The following checks are made:
- That the Windows signing certificate matches the one used to upload packages previously. This is useful to catch the case where a certificate identity has changed e.g. due to a switch from OV to EV, change of company name and so on. Changing certificate identity without disrupting updates is not currently supported by Conveyor. If you need this feature please let us know.
- That you aren't overwriting a pre-existing MSIX file. Older versions of Windows contain bugs that cause updates to fail until the next reboot if a package file is overwritten.
Relocating your download site¶
Conveyor supports automatically moving your download site to a new location, by making the necessary changes so that update artifacts in your old site will point to the new location, redirecting users when they update your app.

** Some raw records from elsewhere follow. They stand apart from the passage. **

(* ===== verification/Load.v ===== *)
(** * What the loader of programs does

    Theorems about [elf_load].  The kernel fills the pages of the new map through a page of its
    own map, a window, that it maps for each of them; [loading] is what holds between two such
    steps. *)
From S2P Require Import Prelude Strings Rcp Pool Bitmap Frame Paging Spaces Window Exec Path Vfs Files Symbols Elf.

Section Load.
Context {F W : Type} `{FrameSource F} {HL : FrameSourceLaws F} `{FileLaws W}.
Implicit Types (w : world (F := F) (W := W)) (map : pagemap).

Definition map_root map : Z := page_mask (root_dir map).
Definition kroot w : Z := pg_root (kernel_view w).

(** A page of the new map: what its frame holds. *)
Definition page_of w map (v : Z) : option (list Z) :=
  let e := pte (w_tabs w) (map_root map) v in if e =? 0 then None else Some (w_mem w (page_mask e)).

(** The frame of a page of the new map is its own. *)
Definition page_frames (m : gmap Z (list Z)) (used : Z -> Prop) (root : Z) : Prop := forall v, own v -> pte m root v <> 0 ->
  let a := page_mask (pte m root v) in present (pte m root v) /\ used a /\ 0 <= a < 2 ^ 64 /\
  forall u, own u -> pte m root u <> 0 -> page_mask (pte m root u) = a -> same_page u v.

Record loading w0 w map : Prop := mk_loading {
  lo_src : source_ok (w_fr w);
  lo_apart : apart (w_tabs w) (taken (w_fr w)) (kroot w) (map_root map);
  lo_same : same_map (kernel_view w0) (kernel_view w);
  lo_pte : forall v, pte (w_tabs w) (kroot w0) v = pte (w_tabs w0) (kroot w0) v;
  lo_mem : forall a, zlen (w_mem w a) = MEM_PAGE_SIZE;
  lo_page : page_frames (w_tabs w) (taken (w_fr w)) (map_root map);
  lo_start : vstart map = 0 }.

Lemma lo_root w0 w map : loading w0 w map -> kroot w = kroot w0.
Proof. intros Hl. apply (same_map_root (kernel_view w0) (kernel_view w)), Hl. Qed.

Lemma lo_kernel w0 w map : loading w0 w map -> pg_ok (kernel_view w).
Proof. intros Hl. split; [apply Hl|]. apply (lo_apart _ _ _ Hl). Qed.

Lemma lo_map w0 w map : loading w0 w map -> pg_ok (map_view w map).
Proof. intros Hl. split; [apply Hl|]. apply (lo_apart _ _ _ Hl). Qed.

Lemma own_dec v : own v \/ ~ own v.
Proof. unfold own. destruct (decide (idx v 39 = 511%nat)); tauto. Qed.

Lemma psteps_start (s s' : pg F) : psteps s s' -> vstart (pmap s') = vstart (pmap s).
Proof. intros Hs. induction Hs as [|s s1 s2 Hst _ IH]; [done|]. rewrite IH. by destruct Hst. Qed.

(** Steps on the kernel's map that put its entries back. *)
Lemma after_kernel w0 w map s fs mem : loading w0 w map -> psteps (kernel_view w) s -> same_map (kernel_view w) s ->
  (forall v, pte (tabs s) (kroot w) v = pte (w_tabs w) (kroot w) v) -> (forall a, zlen (mem a) = MEM_PAGE_SIZE) ->
  loading w0 (mk_world fs (fr s) (tabs s) (pmap s) mem) map /\ forall v, own v -> pte (tabs s) (map_root map) v = pte (w_tabs w) (map_root map) v.
Proof.
  intros Hl Hs Hsm Hp Hm. pose proof (lo_kernel _ _ _ Hl) as Hok. destruct (apart_steps (kernel_view w) s (map_root map) Hok (lo_apart _ _ _ Hl) Hs) as (Hok' & Er & Ha & Hk).
  cbn [tabs fr kernel_view] in *. split; [|done]. split; cbn [w_fr w_tabs w_kernel w_mem w_files].
  - apply Hok'.
  - unfold kroot, kernel_view. cbn [w_fr w_tabs w_kernel]. replace (mk_pg (fr s) (tabs s) (pmap s)) with s by (by destruct s). rewrite Er. done.
  - eapply same_map_trans; [apply Hl|]. done.
  - intros v. rewrite <- (lo_root _ _ _ Hl) in *. rewrite Hp. rewrite (lo_root _ _ _ Hl). apply Hl.
  - done.
  - intros v Hv. rewrite Hk by done. intros Hn. destruct (lo_page _ _ _ Hl v Hv Hn) as (P1 & P2 & P3 & P4). split; [done|]. split; [by apply (psteps_taken _ _ Hs)|]. split; [done|].
    intros u Hu. rewrite Hk by done. by apply P4.
  - apply Hl.
Qed.

(** Steps on the new map that leave the part of the kernel. *)
Lemma after_map w0 w map s fs : loading w0 w map -> psteps (map_view w map) s -> (forall v, ~ own v -> pte (tabs s) (map_root map) v = pte (w_tabs w) (map_root map) v) ->
  page_frames (tabs s) (taken (fr s)) (map_root map) ->
  loading w0 (mk_world fs (fr s) (tabs s) (w_kernel w) (w_mem w)) (pmap s) /\ map_root (pmap s) = map_root map.
Proof.
  intros Hl Hs Hp Hf. pose proof (lo_map _ _ _ Hl) as Hok. destruct (apart_steps (map_view w map) s (kroot w) Hok (apart_sym _ _ _ _ (lo_apart _ _ _ Hl)) Hs) as (Hok' & Er & Ha & Hk).
  change (pg_root (map_view w map)) with (map_root map) in *. change (map_root (pmap s)) with (pg_root s). cbn [tabs map_view] in *. rewrite Er. split; [|done].
  split; cbn [w_fr w_tabs w_kernel w_mem w_files]; try (change (map_root (pmap s)) with (pg_root s); rewrite Er).
  - apply Hok'.
  - by apply apart_sym.
  - apply Hl.
  - intros v. rewrite <- (lo_pte _ _ _ Hl). rewrite <- (lo_root _ _ _ Hl). destruct (own_dec v) as [Hv|Hv]; [by apply Hk|].
    rewrite <- (shared_pte _ _ _ _ v Ha Hv), Hp by done. apply (shared_pte _ _ _ _ v (apart_sym _ _ _ _ (lo_apart _ _ _ Hl)) Hv).
  - apply Hl.
  - done.
  - rewrite (psteps_start _ _ Hs). apply Hl.
Qed.

(** ** One page through the window *)

Lemma page_frames_ext (m m' : gmap Z (list Z)) (used used' : Z -> Prop) root : page_frames m used root -> (forall v, own v -> pte m' root v = pte m root v) -> (forall b, used b -> used' b) -> page_frames m' used' root.
Proof.
  intros Hf Hp Hu v Hv. cbv zeta. rewrite Hp by done. intros Hn. destruct (Hf v Hv Hn) as (P1 & P2 & P3 & P4). split; [done|]. split; [auto|]. split; [done|]. intros u Hv'. rewrite Hp by done. by apply P4.
Qed.

(** [kppaddrof] changes nothing but the tables that are missing. *)
Lemma paddr_any w0 w map v : loading w0 w map -> 0 <= page_mask (pte (w_tabs w) (map_root map) v) < 2 ^ 64 -> v mod 4096 = 0 ->
  result (~ has_table (map_view w map) v) (on_map w map (fun s => kppaddrof s v)) (fun '(w1, map1, a) => a = page_mask (pte (w_tabs w) (map_root map) v) /\ loading w0 w1 map1 /\
    map_root map1 = map_root map /\ w_files w1 = w_files w /\ w_mem w1 = w_mem w /\ forall u, pte (w_tabs w1) (map_root map) u = pte (w_tabs w) (map_root map) u).
Proof.
  intros Hl Ha Hm. pose proof (lo_map _ _ _ Hl) as Hok. unfold on_map, kppaddrof. pose proof (paddrof_ok (map_view w map) v Hok) as Hr.
  destruct (_kppaddrof (map_view w map) v) as [[s a]|msg| |] eqn:E; cbn [result mbind res_bind] in *; [|done..]. destruct Hr as (_ & -> & Hp). pose proof (paddrof_steps _ _ _ _ Hok E) as Hs.
  change (pg_root (map_view w map)) with (map_root map) in *. cbn [tabs map_view] in *. rewrite Hm, Z.add_0_r, u64_small by done.
  destruct (after_map w0 w map s (w_files w) Hl Hs) as [Hl1 Er]; [auto|apply (page_frames_ext (w_tabs w) _ (taken (w_fr w)) _ _ (lo_page _ _ _ Hl)); [auto|apply (psteps_taken _ _ Hs)]|].
  split_and!; done.
Qed.

(** [kppaddrof] of a page that is there. *)
Lemma paddr_step w0 w map v : loading w0 w map -> own v -> v mod 4096 = 0 -> pte (w_tabs w) (map_root map) v <> 0 ->
  exists w1 map1, on_map w map (fun s => kppaddrof s v) = Ok (w1, map1, page_mask (pte (w_tabs w) (map_root map) v)) /\ loading w0 w1 map1 /\
    map_root map1 = map_root map /\ w_files w1 = w_files w /\ w_mem w1 = w_mem w /\ forall u, own u -> pte (w_tabs w1) (map_root map) u = pte (w_tabs w) (map_root map) u.
Proof.
  intros Hl Hv Hm Hn. destruct (lo_page _ _ _ Hl v Hv Hn) as (_ & _ & Ha & _). destruct (result_Ok _ _ _ (paddr_any w0 w map v Hl Ha Hm)) as ([[w1 map1] a] & -> & -> & H2).
  - assert (has_table (map_view w map) v) as Ht; [|tauto].
    unfold has_table. destruct (walk _ _ (vpath v)) eqn:E; [by eexists|]. destruct Hn. unfold pte, leaf. change (map_root map) with (pg_root (map_view w map)). cbn [tabs map_view] in E. by rewrite E.
  - exists w1, map1. split; [done|]. destruct H2 as (P1 & P2 & P3 & P4 & P5). split_and!; auto.
Qed.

To configure a site move, use the following keys:
app.site.move-from.base-url
: The value ofapp.site.base-url
for the old site.app.site.move-from.copy-to
: The value ofapp.site.copy-to
for the old site, same value as per instructions above.app.site.move-from.s3
: The value ofapp.site.s3
containing the Amazon S3 credentials for the old site, if it was served from AWS.app.site.move-from.github
: The value ofapp.site.github
containing the GitHub credentials for the old site, if it was served from GitHub.
For example, if you're moving your site from GitHub to AWS, the configuration should look something like this:
app {
site {
// Your new site, backed by an Amazon S3 bucket.

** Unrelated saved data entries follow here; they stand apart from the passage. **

(* ===== verification/Proc.v ===== *)
(** * Processes and system calls: the process half of proc/task.c, fs/syscalls_fs.c,
    kernel/syscall.c and the process cleanup of fs/fs.c

    The kernel of one CPU: the process table, the threads (Task.v) and the open files (Vfs.v).  A
    [process_t*] obtained from the table is written through in place.  [segment] and [scratch]
    are the stack buffers of [fs_to_absolute_path] and [snprintf]; [ftype] reads the [type] field
    of a [finfo_t] at an address, which lies in the drivers' state as every buffer does.  Memory
    that is freed or leaked is not tracked. *)
From S2P Require Import Prelude Strings Format Rcp Pool Task Path Vfs.

(** [pagemap_t]: the counters that [task_prinfo] reports. *)
Record pagemap := mk_pagemap { frames_used : Z; dir_frames_used : Z; map_frames_used : Z }.

Record process := mk_process {
  pname : list Z;
  cwd : option (list Z);
  parent : Z;
  pbusy : Z;
  ppagemap : pagemap;
  fiddies : rcparray Z;
  pthreads : rcparray Z;
  ecode : Z }.

Definition set_fiddies (p : process) (f : rcparray Z) : process :=
  mk_process (pname p) (cwd p) (parent p) (pbusy p) (ppagemap p) f (pthreads p) (ecode p).
Definition set_pthreads (p : process) (t : rcparray Z) : process :=
  mk_process (pname p) (cwd p) (parent p) (pbusy p) (ppagemap p) (fiddies p) t (ecode p).
Definition set_pbusy (p : process) (n : Z) : process :=
  mk_process (pname p) (cwd p) (parent p) n (ppagemap p) (fiddies p) (pthreads p) (ecode p).
Definition set_cwd (p : process) (c : list Z) : process :=
  mk_process (pname p) (Some c) (parent p) (pbusy p) (ppagemap p) (fiddies p) (pthreads p) (ecode p).

(** [pcreate_info_t] *)
Record pcreate_info := mk_pinfo { pi_stdin : Z; pi_stdout : Z; pi_stderr : Z; pi_cwd : option (list Z) }.

Definition FS_TYPE_DIR : Z := 2.
Definition PATH_LEN_MAX : Z := 2048 - 1.
Definition CPU_PAGE_SIZE : Z := 4096.

Section Proc.
Context {D : Type}.
Context (ftype : D -> Z -> Z).

(** [cpu_locals] tells whether [task_cpu_locals] is set. *)
Record kernel := mk_kernel {
  procs : rcptable process;
  process_count : Z;
  tasks : tstate;
  kvfs : vfs D;
  cpu_locals : bool }.

Definition set_procs (k : kernel) x := mk_kernel x (process_count k) (tasks k) (kvfs k) (cpu_locals k).
Definition set_tasks (k : kernel) x := mk_kernel (procs k) (process_count k) x (kvfs k) (cpu_locals k).
Definition set_vfs (k : kernel) x := mk_kernel (procs k) (process_count k) (tasks k) x (cpu_locals k).

Definition CURRENT_PID (k : kernel) : Z := current_pid (cpu (tasks k)).

(** [process = rcptable_get(processes, pid)], the work on [*process], [rcptable_unref]; the work
    is not done when there is no such process. *)
Definition on_process {R} (k : kernel) (pid : Z) (missing : R) (f : kernel -> process -> res (kernel * process * R))
  : res (kernel * R) :=
  let '(ps, o) := rcptable_get (procs k) pid in
  match o with
  | None => Ok (set_procs k ps, missing)
  | Some p =>
      '(k, p, r) ← f (set_procs k ps) p;
      Ok (set_procs k (rcptable_unref (rcptable_write (procs k) pid p) pid), r)
  end.

(** ** Working directories *)

(** [finfo] is the address of the local [finfo_t]. *)
Definition cwd_isvalid (v : vfs D) (dir : list Z) (finfo : Z) : res (vfs D * Z) :=
  len ← strlen dir;
  if len >? PATH_LEN_MAX then Ok (v, - rc ENAMETOOLONG)
  else
    '(v, ret) ← fs_finfo v dir finfo;
    if is_error ret then Ok (v, ret)
    else if negb (ftype (drv v) finfo =? FS_TYPE_DIR) then Ok (v, - rc ENOTDIR)
    else Ok (v, 0).

(** [RETURN_IF_ERROR(cwd_isvalid(dir))]: the macro evaluates its argument again to return it. *)
Definition return_if_invalid (v : vfs D) (dir : list Z) (finfo : Z) : res (vfs D * option Z) :=
  '(v, r) ← cwd_isvalid v dir finfo;
  if is_error r then '(v, r) ← cwd_isvalid v dir finfo; Ok (v, Some r) else Ok (v, None).

Definition task_prset_cwd (k : kernel) (pid : Z) (dir : list Z) (finfo : Z) : res (kernel * Z) :=
  n ← strlen dir;
  c ← load dir (n - 1);
  let len := if negb (c =? 47) then n + 1 else n in
  '(v, e) ← return_if_invalid (kvfs k) dir finfo;
  let k := set_vfs k v in
  match e with
  | Some r => Ok (k, r)
  | None =>
      on_process k pid (- rc ENOPS) (fun k p =>
        m ← strcpy (heap_object (len + 1)) dir;
        m ← Prelude.store m (len - 1) 47;
        m ← Prelude.store m len 0;
        Ok (k, set_cwd p m, 0))
  end.

(** The result is the caller's buffer. *)
Definition task_prget_cwd (k : kernel) (pid : Z) (buffer : list Z) (size : Z) : res (kernel * (list Z * Z)) :=
  on_process k pid (buffer, - rc ENOPS) (fun k p =>
    match cwd p with
    | None => Fault
    | Some c =>
        n ← strlen c;
        if n + 1 >? size then Ok (k, p, (buffer, - rc ERANGE))
        else b ← strcpy buffer c; Ok (k, p, (b, 0))
    end).

(** ** Processes *)

(** [image_path] is not used. *)
Definition task_prcreate (k : kernel) (name : list Z) (pmap : pagemap) (pinfo : option pcreate_info) (finfo : Z)
  : res (kernel * Z) :=
  '(v, e) ← match pinfo with
            | Some i => match pi_cwd i with Some c => return_if_invalid (kvfs k) c finfo | None => Ok (kvfs k, None) end
            | None => Ok (kvfs k, None)
            end;
  let k := set_vfs k v in
  match e with
  | Some r => Ok (k, r)
  | None =>
      n ← strlen name;
      nm ← strcpy (heap_object (n + 1)) name;
      let par := if cpu_locals k then CURRENT_PID k else 0 in
      let pid := s32 (counter (procs k)) in
      fc ← match pinfo with
           | None => Ok ([], None)
           | Some i =>
               let '(f, _) := rcparray_add [] (pi_stdin i) in
               let '(f, _) := rcparray_add f (pi_stdout i) in
               let '(f, _) := rcparray_add f (pi_stderr i) in
               match pi_cwd i with
               | None => Ok (f, None)
               | Some c => len ← strlen c; m ← strcpy (heap_object (len + 1)) c; Ok (f, Some m)
               end
           end;
      let '(f, c) := (fc : rcparray Z * option (list Z)) in
      let t := mk_rcptable (table (procs k)) (u64 (counter (procs k) + 1)) in
      Ok (mk_kernel (rcptable_set t pid (mk_process nm c par 0 pmap f [] 0)) (process_count k + 1) (tasks k) (kvfs k) (cpu_locals k),
          pid)
  end.

(** [while ( *input != '/') --input;] *)
Fixpoint name_start (fuel : nat) (input : list Z) (i : Z) : res Z :=
  c ← load input i;
  if c =? 47 then Ok i else match fuel with O => OutOfFuel | S f => name_start f input (i - 1) end.

Definition generate_name (input : list Z) : res (list Z) :=
  n ← strlen input;
  i ← name_start (S (Z.to_nat n)) input n;
  let input := drop (Z.to_nat (i + 1)) input in
  len ← strchrnul input 46;
  ret ← memcpy (heap_object (len + 1)) 0 input 0 len;
  Prelude.store ret len 0.

Definition task_prget_pmap (k : kernel) (pid : Z) : res (kernel * option pagemap) :=
  on_process k pid None (fun k p => Ok (k, p, Some (ppagemap p))).

(** [process_info_t]: used_phys_memory, mapped_memory, dir_phys_usage, parent. *)
Definition task_prinfo (k : kernel) (pid : Z) (info : Z * Z * Z * Z) : res (kernel * (Z * Z * Z * Z * Z)) :=
  on_process k pid (info, - rc ENOPS) (fun k p =>
    let m := ppagemap p in
    Ok (k, p, (u64 ((frames_used m + dir_frames_used m) * CPU_PAGE_SIZE), u64 (map_frames_used m * CPU_PAGE_SIZE),
               u64 (dir_frames_used m * CPU_PAGE_SIZE), parent p, 0))).

Definition task_pruse (k : kernel) (pid : Z) : res (kernel * bool) :=
  on_process k pid false (fun k p => Ok (k, set_pbusy p (pbusy p + 1), true)).

Definition task_prrelease (k : kernel) (pid : Z) : res (kernel * unit) :=
  on_process k pid tt (fun k p => Ok (k, set_pbusy p (pbusy p - 1), tt)).

(** The initial context is in Spawn.v. *)
Definition task_tcreate (k : kernel) (pid map_lock : Z) (kernelmode : bool) : res (kernel * Z) :=
  on_process k pid (-1) (fun k p =>
    '(st, tid) ← tcreate_thread (tasks k) pid map_lock kernelmode;
    Ok (set_tasks k st, set_pthreads p (fst (rcparray_add (pthreads p) tid)), tid)).

(** [rcparray_foreach] with a body that takes the element, works on it and gives it back. *)
Fixpoint foreach_thread (fuel : nat) (a : rcparray Z) (lid : Z) (st : tstate) (f : tstate -> Z -> res tstate)
  : res (rcparray Z * tstate) :=
  if foreach_more a lid then
    match fuel with
    | O => OutOfFuel
    | S n =>
        let '(a, o) := rcparray_get a lid in
        match o with
        | None => Fault
        | Some id => st ← f st id; foreach_thread n (rcparray_unref a lid) (lid + 1) st f
        end
    end
  else Ok (a, st).

Definition task_prstart (k : kernel) (pid : Z) : res (kernel * unit) :=
  on_process k pid tt (fun k p =>
    '(a, st) ← foreach_thread (length (pthreads p)) (pthreads p) 0 (tasks k) task_tstart;
    Ok (set_tasks k st, set_pthreads p a, tt)).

base-url = "https://my-download-site.com/path/to/site"
// Path to your new site within your S3 bucket.
copy-to = "s3:my-bucket/path/to/site"
s3 {
region = "us-east-1"
access-key-id = ${env.AWS_ACCESS_KEY_ID}
secret-access-key = ${env.AWS_SECRET_ACCESS_KEY}
}
move-from {
// Your old site on GitHub
base-url = "https://github.com/user/repo/releases/latest/download"
github {
oauth-token = ${env.GITHUB_TOKEN}
// Optional: upload the new download page with links to the new site to the old location.
pages-branch = "gh-pages"
}
}
}
}
The app.site.move-from
config key doesn't need to be permanent; after your users have moved and no app is checking the old site for updates,
as you phase it out you can remove that config.
The way it works is by making a transitory release into the old site, modifying specific artifacts for the transition:
- On macOS, the
appcast-*.rss
files will point to the package in the new site. - On Linux, the Debian package is set up so the next installation will update the URI set in
/etc/apt/sources.list.d
to point to the new site. - On Windows, the
metadata.properties
file will contain the instructions for reinstalling the app pointing to the new location of the AppInstaller file. This has to be used with Conveyor's escape hatch mechanism. - Finally, the
download.html
page and the icons will be updated to point everything to the new location, so even users coming to the old site will be pointed to links into the new site.